L’opposition (toujours si bien inspirée !) les avait prédit « inutiles », « dans l’incapacité de se faire entendre », « noyés » dans l’hémicycle du Palais Bourbon… il n’en est rien bien sûr ! Nos trois députés nationalistes corses se sont fait immédiatement leurs places, ne cessent d’intervenir en séance publique, sur tous les sujets, participent aux grands débats, sont assidus aux travaux des commissions, interviennent lors des auditions des ministres du gouvernement qu’ils interpellent directement, proposent des amendements, argumentent, parviennent à convaincre… bref, ils font entendre la voix de la Corse : ils comptent ! Ils s’entourent, exercent un lobbying en faveur de leur île, expliquent le problème corse, et obtiennent des soutiens jusque dans les débats de l’hémicycle où des députés courageux d’autres groupes interviennent à leurs côtés ! • Parmi les plus assidus du Palais Bourbon, Michel Castellani. Le député de la Haute Corse livre ses impressions aux lecteurs d’Arritti un peu plus de six mois après son installation.
Comment s’est passée ton installation dans tes nouvelles fonctions ?
Sans problème majeur ! Sauf qu’il a fallu s’adapter à une vie totalement nouvelle, partagée désormais à égalité de temps entre Paris et la Corse. À part cela, il y a également eu la nécessité de connaitre et comprendre les codes de cette assemblée, découvrir les collègues de commission et d’hémicycle…

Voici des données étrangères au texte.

(** C14: a pipeline: in whatever order the server answers and however the socket splits the octets, what is sent
    is the encoded batch, and the answers come back in the order of the commands, each the reply given under
    its command's request id. *)
Theorem pipeline_delivers database commands (c : client) replies inc out rest :
  rb_ok (m_ring_buffer c) -> m_is_closed c = false -> m_next_request_id c <= max_request_id ->
  0 < blen commands <= max_request_id ->
  Forall (fun cmd => document_ok cmd = true) commands ->
  Forall (fun cmd => is_Some (document_bytes (with_database cmd database))) commands ->
  let first := (reserveRequestIdBlock (blen commands) c).1 in
  Forall (fun r => reply_wire r.1 r.2 /\ blen r.2 <= rb_capacity (m_ring_buffer c)) replies ->
  map reply_id replies ≡ₚ seqZ first (blen commands) ->
  rb_view (m_ring_buffer c) ++ inc = concat (map snd replies) ++ rest ->
  exists batch, encodePipeline database first commands = inr batch /\
    forall evs, Forall ready evs -> blen batch + blen (concat (map snd replies)) <= blen evs ->
      exists responses c' inc' evs', pipeline database commands c (mkWorld inc out evs) =
          Returned (inr responses) c' (mkWorld inc' (out ++ batch) evs') /\
        length responses = length commands /\
        (forall i, 0 <= i < blen commands -> exists r, r ∈ replies /\ reply_id r = first + i /\
           responses !! Z.to_nat i = Some (fill_slot (empty_slot (first + i)) r.1)) /\
        rb_ok (m_ring_buffer c') /\ rb_view (m_ring_buffer c') ++ inc' = rest.
Proof.
  intros Hring Hopen Hnext Hn Hok Hb first Hw Hperm E.
  destruct (request_id_block (blen commands) c ltac:(lia) Hnext) as (Hf1 & Hf2).
  fold first in Hf1, Hf2. replace (Z.max 1 (blen commands)) with (blen commands) in Hf2 by lia.
  destruct (pipeline_encodes database first commands Hok Hb) as [batch Hbatch]. exists batch. split; [done|].
  intros evs Hev Hlen. unfold pipeline.
  rewrite Hopen, (proj2 (Z.eqb_neq (blen commands) 0)), (proj2 (Z.ltb_ge (2 ^ 31 - 1) _)) by (unfold max_request_id in *; lia).
  destruct (reserveRequestIdBlock (blen commands) c) as [f c1] eqn:Hres. cbn [fst] in first. subst first. rewrite Hbatch.
  assert (m_ring_buffer c1 = m_ring_buffer c) as Hr1.
  { unfold reserveRequestIdBlock in Hres. by injection Hres as _ <-. }
  unfold co_then at 1, sendSegments. cbn [incoming outgoing events].
  pose proof (blen_nonneg (concat (map snd replies))) as Hnn.
  destruct (send_delivers [batch] 0 evs c1 inc out) as (evs1 & -> & Hev1 & Hu1);
    [lia|done|cbn [concat]; rewrite app_nil_r; lia|].
  change (Z.to_nat 0) with 0%nat. rewrite drop_0. cbn [concat] in *. rewrite app_nil_r in *.
  pose proof (blen_nonneg batch) as Hnb.
  assert (Hlen' : length replies = length commands).
  { apply Permutation_length in Hperm. rewrite length_map, length_seqZ in Hperm. unfold blen in Hperm. lia. }
  rewrite <- Hlen'.
  destruct (replies_fill f (blen commands) replies [] (empty_responses f (blen commands)) c1 evs1 inc (out ++ batch) rest)
    as (responses & c' & inc' & evs' & Hrun & [Hl Hr] & (_ & _ & _ & _ & Hring' & _) & Hrest).
  - by rewrite Hr1.
  - apply Forall_forall. intros r Hin. apply (list_elem_of_fmap_2 reply_id) in Hin.
    rewrite Hperm in Hin. apply elem_of_seqZ in Hin. lia.
  - done.
  - cbn [app]. rewrite Hperm. apply NoDup_seqZ.
  - apply empty_responses_after; lia.
  - by rewrite Hr1.
  - by rewrite Hr1.
  - done.
  - lia.
  - exists responses, c', inc', evs'. split_and!; [exact Hrun|unfold blen in Hl; lia| |done|done].
    intros i Hi. destruct (Hr i Hi) as [(r & Hin & Hid & Hs)|[Hno _]]; [by exists r|].
    exfalso. assert (f + i ∈ map reply_id replies) as Hin by (rewrite Hperm; apply elem_of_seqZ; lia).
    apply list_elem_of_fmap in Hin as (r & Hid & Hin). by apply (Hno r Hin).
Qed.
End Proofs.

(** ** On concrete input *)

(** A server's answer to the request [id]. *)
Definition answer_bytes (id : Z) (d : MongoDocument) : bytes :=
  match document_bytes d with
  | Some b => put_le32 (blen b + 21) ++ put_le32 900 ++ put_le32 id ++ put_le32 kMongoOpMsg ++ put_le32 0 ++ [nul] ++ b
  | None => []
  end.

Definition answer_message (id : Z) (d : MongoDocument) : MongoMessage :=
  mkMessage (mkHeader (blen (answer_bytes id d)) 900 id kMongoOpMsg) d 0.

Definition ok_document (n : Z) : MongoDocument := [(bs "ok", value_double one_bits); (bs "n", value_int32 n)].
Definition error_document : MongoDocument :=
  [(bs "ok", value_double 0); (bs "code", value_int32 59); (bs "errmsg", value_string (bs "no such command"))].

Definition open_client (capacity : Z) : AsyncMongoClient MmapRingBufferImpl :=
  mkClient (new_mmap capacity) [] [] [] 1 false.

Definition find_users : MongoDocument := [(bs "find", value_string (bs "users"))].

Definition evs7 (n : nat) : list io_event := replicate n (Ready 7).

Lemma answer_wire id d :
  (blen (answer_bytes id d) <=? 200) = true -> (16 <=? blen (answer_bytes id d)) = true ->
  take 4 (answer_bytes id d) = put_le32 (blen (answer_bytes id d)) ->
  decodeMessage (answer_bytes id d) (blen (answer_bytes id d)) = Value (answer_message id d) ->
  reply_wire (answer_message id d) (answer_bytes id d) /\ blen (answer_bytes id d) <= 200.
Proof.
  intros Hl%Z.leb_le H16%Z.leb_le H4 Hd. split; [|done]. split; [|unfold kAsyncMaxMessageSize; lia|done].
  exists [], (drop 4 (answer_bytes id d)). rewrite <- H4. cbn [app]. by rewrite take_drop.
Qed.

Lemma request_ids_witness :
  let c := mkClient (new_mmap 8) [] [] [] (2 ^ 31 - 3) false in
  1 <= (reserveRequestIdBlock 5 c).1 /\ (reserveRequestIdBlock 5 c).1 = 1.
Proof.
  cbv zeta. split; [|vm_compute; reflexivity].
  apply (request_ids 5 (mkClient (new_mmap 8) [] [] [] (2 ^ 31 - 3) false)); unfold max_request_id; cbn; lia.
Defined.

Lemma command_delivers_witness :
  exists request, forall evs, Forall ready evs -> blen request + blen (answer_bytes 1 (ok_document 3)) <= blen evs ->
    exists c' inc' evs', command (bs "shop") find_users (open_client 200) (mkWorld (answer_bytes 1 (ok_document 3)) [] evs) =
      Returned (inr (mkReply (ok_document 3))) c' (mkWorld inc' request evs').
Proof.
  destruct (answer_wire 1 (ok_document 3)) as [Hw Hl]; [vm_compute; reflexivity..|].
  destruct (command_delivers (bs "shop") find_users (open_client 200) (answer_message 1 (ok_document 3))
    (answer_bytes 1 (ok_document 3)) (answer_bytes 1 (ok_document 3)) [] []) as (sent & request & _ & _ & Hrun).
  - apply ring_ok_empty.
  - reflexivity.
  - left. reflexivity.
  - reflexivity.
  - vm_compute. eexists. reflexivity.
  - exact Hw.
  - reflexivity.
  - rewrite app_nil_r. reflexivity.
  - exact Hl.
  - exists request. intros evs Hev Hlen. destruct (Hrun evs Hev Hlen) as (c' & inc' & evs' & Hrun' & _).
    exists c', inc', evs'. exact Hrun'.
Defined.

Lemma returned_inv {B A} (r : run_result B A) :
  (match r with Returned (inr _) _ _ => true | _ => false end) = true ->
  exists a c w, r = Returned (inr a) c w.
Proof. destruct r as [[e|a] c w|c w|]; try discriminate. eauto. Qed.

Lemma sample_run_returns :
  exists reply c' w',
    command (bs "shop") find_users (open_client 200) (mkWorld (answer_bytes 1 (ok_document 3)) [] (evs7 40)) =
    Returned (inr reply) c' w'.
Proof. apply returned_inv. vm_compute. reflexivity. Qed.

Lemma command_reply_is_its_own_witness :
  exists reply c' w',
    command (bs "shop") find_users (open_client 200) (mkWorld (answer_bytes 1 (ok_document 3)) [] (evs7 40)) =
      Returned (inr reply) c' w' /\
    exists message c1 evs inc out c2 w2,
      recv_loop RecvError evs c1 inc out = Returned (inr message) c2 w2 /\
      response_to (header message) = (nextRequestId (open_client 200)).1 /\
      reply = mkReply (body message) /\ reply_ok reply = true.
Proof.
  destruct sample_run_returns as (reply & c' & w' & E). exists reply, c', w'. split; [exact E|].
  exact (command_reply_is_its_own _ _ _ _ _ _ reply E).
Defined.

Quelles sont tes attributions, les commissions dans lesquelles tu sièges les dossiers auxquels tu t’intéresses plus précisément ?
J’ai évidemment les attributions de tout député, c’est-à-dire la mission de faire la loi, ce qui suppose un travail d’amont important d’étude de dossiers, de prise de conseils, d’interventions en commission et en séance. Par ailleurs chaque député siège dans une, et une seule, commission structurelle. J’ai la responsabilité de représenter notre sensibilité dans la commission des finances, ce qui implique un énorme travail. Cette commission voit en effet défiler pour débat et avis l’ensemble des dossiers appelant des mouvements budgétaires, c’est à-dire pratiquement tout !
Dans les sites spécialisés, tu es classé aux tous premiers rangs des députés les plus actifs…
C’est bien, mais je ne considère pas l’Assemblée comme une course cycliste.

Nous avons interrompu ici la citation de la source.